Le 18 mars 1882, Irène Woodward fit ses premiers pas de Tattooed Lady, à New York. Âgée de 19 ans, la jeune femme inaugura sa carrière dans les salons du manoir The Sainclair House. Ainsi, la belle Irène devint la reine du Freakdom, le royaume des créatures étranges et fascinantes. Elle fut l’une des premières artistes à se faire tatouer pour le spectacle. Sa médiatisation inspira et ouvrit la voie à une longue lignée de princesses tatouées à l’encre bleue.
Teste : Alexandra Bay — Crédits : Ronald G. Becker Collection de Charles Eisenmann Photographies — Université de Syracuse — Photographe inconnu, Domaine public.
Irène woodward, La nouvelle reine du Freakdom
Les années 1880 signèrent l’âge d’or du freakshow, le spectacle de l’étrange. L’une de ses figures emblématiques entra en scène dans les salons de The Sinclair House. Auréolée de mystère, la luxueuse maison victorienne était le lieu idéal pour présenter cette nouvelle reine du Freakdom. Le samedi 18 mars 1882, Irène Woodward débuta officiellement sa carrière dans le manoir de Central Park. Lors d’une séance privée, la tattooed lady dévoila sa peau bleutée pour la première fois.
Assise dans un magnifique fauteuil en bois sculpté, la jeune femme de 19 ans soumit son corps au regard et à la curiosité des visiteurs durant trois longues heures. La belle Irène arborait une tenue de scène élégante et audacieuse. Le décolleté de son délicat corset en soie mettait en évidence l’encre bleutée de sa poitrine et de ses bras. Des bas transparents laissaient deviner subtilement les motifs complexes de ses tatouages sur ses jambes. Pour parfaire ce costume royal, la jolie brune aux yeux noisette portait une parure de perles nacrées autour du cou et du poignet.
Une nudité inhabituelle
Au vu du contexte historique, cette mise en avant du corps féminin était plutôt inhabituelle. Ainsi, le NY Times révélait : « Les visiteurs ont été autorisés à regarder la peau décorée de façon pittoresque sur la partie supérieure de la poitrine et du dos, les bras et la surface exposée des membres inférieurs.
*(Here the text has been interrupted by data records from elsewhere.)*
(** * Web3.LOC: discovery and deduplication pipeline

    A shallow embedding of the contract discovery pipeline of Web3.LOC
    ([contract_discovery/enhanced_blockchain_client.py],
    [contract_discovery/contract_database.py] and the discovery entry
    point of [main.py]), with the properties of its specification.

    Conventions of the embedding.
    - A Python [str] is a Rocq [string] whose characters are the code
      points 0..255 (the Latin-1 range); [str.lower], [str.isspace] and
      the UTF-8 encoder are written out for that range.
    - SHA-256 ([hashlib.sha256]) is implemented from FIPS 180-4 and
      checked on the standard test vectors.
    - The explorer API, the process environment and the wall clock are
      oracles gathered in a [world]; every request that is issued is
      appended to a trace, and the answer of the network may depend on
      the whole trace.
    - A function whose Python body can raise returns an [outcome], or
      an [option] for a call into the storage engine; an [except] clause
      is the [match] that turns the failure into the value the clause
      returns. *)

From Stdlib Require Import ZArith String Ascii List Bool Lia Sorted.
From stdpp Require Import base decidable option list gmap strings.

#[local] Set Warnings "-clear-no-such-hyp".

Local Open Scope string_scope.
Local Open Scope Z_scope.
Local Open Scope list_scope.
Local Open Scope stdpp_scope.

(** ** Python strings *)

Module PyStr.

Definition code (c : ascii) : Z := Z.of_nat (nat_of_ascii c).

Definition chr (z : Z) : ascii := ascii_of_nat (Z.to_nat z).

(** [str.isspace] on one character of the Latin-1 range: the ASCII
    controls 0x09-0x0D and 0x1C-0x1F, the space, NEL and NBSP. *)
Definition isspace (c : ascii) : bool :=
  let n := code c in
  ((9 <=? n) && (n <=? 13)) || ((28 <=? n) && (n <=? 31))
  || (n =? 32) || (n =? 133) || (n =? 160).

(** [str.lower] on one character: A-Z and the Latin-1 capitals
    0xC0-0xDE, the multiplication sign 0xD7 excepted. *)
Definition lower_char (c : ascii) : ascii :=
  let n := code c in
  if ((65 <=? n) && (n <=? 90))
     || ((192 <=? n) && (n <=? 222) && negb (n =? 215))
  then chr (n + 32) else c.

Fixpoint lower (s : string) : string :=
  match s with
  | EmptyString => EmptyString
  | String c s' => String (lower_char c) (lower s')
  end.

Fixpoint is_prefix (p s : string) : bool :=
  match p, s with
  | EmptyString, _ => true
  | String a p', String b s' => if Ascii.eqb a b then is_prefix p' s' else false
  | String _ _, EmptyString => false
  end.

(** [s.replace(old, new)] for a non-empty [old]: occurrences are found
    from the left and do not overlap.  [skip] counts the characters of
    the occurrence under the cursor that are still to be dropped. *)
Fixpoint replace_from (old new : string) (skip : nat) (s : string) : string :=
  match s with
  | EmptyString => EmptyString
  | String c s' =>
      match skip with
      | S k => replace_from old new k s'
      | O =>
          if is_prefix old s
          then String.append new (replace_from old new (Nat.pred (String.length old)) s')
          else String c (replace_from old new O s')
      end
  end.

Definition replace (old new s : string) : string := replace_from old new O s.

(** [s.split()]: the maximal runs of non-space characters.  [words]
    returns the word that starts at the head of [s] (empty when [s]
    starts with a space) and the words after it. *)
Definition push_word (w : string) (ws : list string) : list string :=
  match w with EmptyString => ws | _ => w :: ws end.

Fixpoint words (s : string) : string * list string :=
  match s with
  | EmptyString => (EmptyString, [])
  | String c s' =>
      let '(w, ws) := words s' in
      if isspace c then (EmptyString, push_word w ws) else (String c w, ws)
  end.

Definition split (s : string) : list string :=
  let '(w, ws) := words s in push_word w ws.

(** [sep.join(l)] *)
Fixpoint join (sep : string) (l : list string) : string :=
  match l with
  | [] => EmptyString
  | [w] => w
  | w :: l' => String.append w (String.append sep (join sep l'))
  end.

(** [s.lstrip()], [s.rstrip()], [s.strip()] *)
Fixpoint lstrip (s : string) : string :=
  match s with
  | EmptyString => EmptyString
  | String c s' => if isspace c then lstrip s' else s
  end.

Fixpoint rstrip (s : string) : string :=
  match s with
  | EmptyString => EmptyString
  | String c s' =>
      match rstrip s' with
      | EmptyString => if isspace c then EmptyString else String c EmptyString
      | r => String c r
      end
  end.

Definition strip (s : string) : string := rstrip (lstrip s).

(** [s.encode()]: UTF-8, one byte below 0x80 and two bytes above. *)
Fixpoint encode (s : string) : list Z :=
  match s with
  | EmptyString => []
  | String c s' =>
      let n := code c in
      if n <? 128 then n :: encode s'
      else Z.lor 192 (Z.shiftr n 6) :: Z.lor 128 (Z.land n 63) :: encode s'
  end.

(** [s[n:]] and [str.removeprefix] *)
Fixpoint drop (n : nat) (s : string) : string :=
  match n, s with
  | S k, String _ s' => drop k s'
  | _, _ => s
  end.

Definition removeprefix (p s : string) : string :=
  if is_prefix p s then drop (String.length p) s else s.

End PyStr.

(** ** SHA-256 ([hashlib.sha256(...).hexdigest()]) *)

Module Sha256.

Definition wrap (x : Z) : Z := x mod 2 ^ 32.

Definition rotr (n x : Z) : Z :=
  wrap (Z.lor (Z.shiftr x n) (Z.shiftl x (32 - n))).

Definition Ch (x y z : Z) : Z :=
  Z.lxor (Z.land x y) (Z.land (Z.lxor x (2 ^ 32 - 1)) z).

Definition Maj (x y z : Z) : Z :=
  Z.lxor (Z.lxor (Z.land x y) (Z.land x z)) (Z.land y z).

Definition Sigma0 (x : Z) : Z := Z.lxor (Z.lxor (rotr 2 x) (rotr 13 x)) (rotr 22 x).
Definition Sigma1 (x : Z) : Z := Z.lxor (Z.lxor (rotr 6 x) (rotr 11 x)) (rotr 25 x).
Definition sigma0 (x : Z) : Z := Z.lxor (Z.lxor (rotr 7 x) (rotr 18 x)) (Z.shiftr x 3).
Definition sigma1 (x : Z) : Z := Z.lxor (Z.lxor (rotr 17 x) (rotr 19 x)) (Z.shiftr x 10).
Miss Woodward a fait remarquer qu’elle se sentait un peu gênée d’être scrutée de cette façon, n’ayant jamais eu l’opportunité d’en faire autant, n’ayant jamais porté le costume en présence d’hommes. »
Bien que son corps dévêtu puisse être interprété comme une provocation, la belle Irène parvint à le transformer en captivante œuvre d’art. En 1883, le Memphis Daily Appeal décrit en ces termes : « Pour un observateur occasionnel, elle semblait plus habillée, mais en y regardant de plus près, ce qui ressemblait à un vêtement vaporeux s’avérait être des figures percées dans la chair. »
Des tatouages traditionnels de marin
Après cette exhibition, la presse a longuement décrit les tatouages de la Tattooed Lady, les qualifiant de véritables chefs-d’œuvre. Ils étaient réalisés au handpoke, un procédé qui consistait à utiliser un faisceau d’aiguilles et de l’encre de Chine. Son cou était orné d’une guirlande de fleurs au-dessus de laquelle volaient de jolis papillons colorés.Une représentation du coucher de soleil s’étendait sur chaque rondeur d’épaule, ornée de nombreuses étoiles. Elle portait une ruche sur son bras gauche, entourée d’un essaim d’abeilles. Ce tatouage était encerclé par deux banderoles : « Never Despair » (« Ne jamais désespérer ») et « Nothing without Labor » (« Rien sans labeur »). Son bras droit, quant à lui, était plus patriotique, arborant l’aigle américain avec une devise romantique : « Je vis et je meurs pour ceux que j’aime ».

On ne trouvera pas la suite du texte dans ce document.